◆ **AIM OF THE TASK**
The data should be printed in full, character for character.

=== RECORDS FOR THIS TASK ===

Lemma b2c_failure_keeps id m cb w r w' :
  b2c_failure id m cb w = (r, w') -> payouts_linked (db w) -> mpesaTransactions (db w) !! id = Some m ->
  ledger_ok (db w) -> ledger_ok (db w').
Proof.
  unfold b2c_failure. intros Hr Hl Hm Hok. destruct (_ === Some FOSA_WITHDRAWAL) eqn:Ety.
  2: { revert Hr Hok. apply (_ : KeepsLedger (transaction (b2c_failed_body id m cb))). }
  apply (proj1 (same_true _ _)) in Ety. destruct (truthy (mp_transactionId m)) as [txnId|] eqn:Etx.
  - destruct r as [u|e]; [|apply transaction_Err in Hr; by rewrite Hr].
    apply transaction_Ok, refund_keeps in Hr; [done| |done].
    apply (Hl id); [done|by apply truthy_Some|done].
  - revert Hr Hok. destruct (truthy (mpd_referenceId _)) as [ref|].
    + apply (_ : KeepsLedger (transaction (manual_review_body id m cb ref))).
    + apply (_ : KeepsLedger (transaction (b2c_failed_body id m cb))).
Qed.

Lemma b2c_keeps cb w r w' :
  handleB2cCallback cb w = (r, w') -> payouts_linked (db w) -> ledger_ok (db w) -> ledger_ok (db w').
Proof.
  unfold handleB2cCallback. intros Hr Hl Hok. unfold bind at 1, gets at 1 in Hr.
  destruct (mpesa_by_conversation _ _) as [[id m]|] eqn:Ef; [|by injection Hr as <- <-].
  apply mpesa_find_Some in Ef as [Hm _]. destruct (negb (is_open m)); [by injection Hr as <- <-|].
  destruct (findB2cCallbackMismatches _ _) as [[|x xs]|e].
  - destruct (negb _); [by eapply b2c_failure_keeps|].
    revert Hr Hok. apply (_ : KeepsLedger (b2c_success id m cb)).
  - revert Hr Hok. apply (_ : KeepsLedger (transaction (mismatch_body id m cb (x :: xs)))).
  - by injection Hr as <- <-.
Qed.
End Operations.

===

◆ **RESPONSE TO THIS EXERCISE**
Lemma b2c_failure_keeps id m cb w r w' :
  b2c_failure id m cb w = (r, w') -> payouts_linked (db w) -> mpesaTransactions (db w) !! id = Some m ->
  ledger_ok (db w) -> ledger_ok (db w').
Proof.
  unfold b2c_failure. intros Hr Hl Hm Hok. destruct (_ === Some FOSA_WITHDRAWAL) eqn:Ety.
  2: { revert Hr Hok. apply (_ : KeepsLedger (transaction (b2c_failed_body id m cb))). }
  apply (proj1 (same_true _ _)) in Ety. destruct (truthy (mp_transactionId m)) as [txnId|] eqn:Etx.
  - destruct r as [u|e]; [|apply transaction_Err in Hr; by rewrite Hr].
    apply transaction_Ok, refund_keeps in Hr; [done| |done].
    apply (Hl id); [done|by apply truthy_Some|done].
  - revert Hr Hok. destruct (truthy (mpd_referenceId _)) as [ref|].
    + apply (_ : KeepsLedger (transaction (manual_review_body id m cb ref))).
    + apply (_ : KeepsLedger (transaction (b2c_failed_body id m cb))).
Qed.

Lemma b2c_keeps cb w r w' :
  handleB2cCallback cb w = (r, w') -> payouts_linked (db w) -> ledger_ok (db w) -> ledger_ok (db w').
Proof.
  unfold handleB2cCallback. intros Hr Hl Hok. unfold bind at 1, gets at 1 in Hr.
  destruct (mpesa_by_conversation _ _) as [[id m]|] eqn:Ef; [|by injection Hr as <- <-].
  apply mpesa_find_Some in Ef as [Hm _]. destruct (negb (is_open m)); [by injection Hr as <- <-|].
  destruct (findB2cCallbackMismatches _ _) as [[|x xs]|e].
  - destruct (negb _); [by eapply b2c_failure_keeps|].
    revert Hr Hok. apply (_ : KeepsLedger (b2c_success id m cb)).
  - revert Hr Hok. apply (_ : KeepsLedger (transaction (mismatch_body id m cb (x :: xs)))).
  - by injection Hr as <- <-.
Qed.
End Operations.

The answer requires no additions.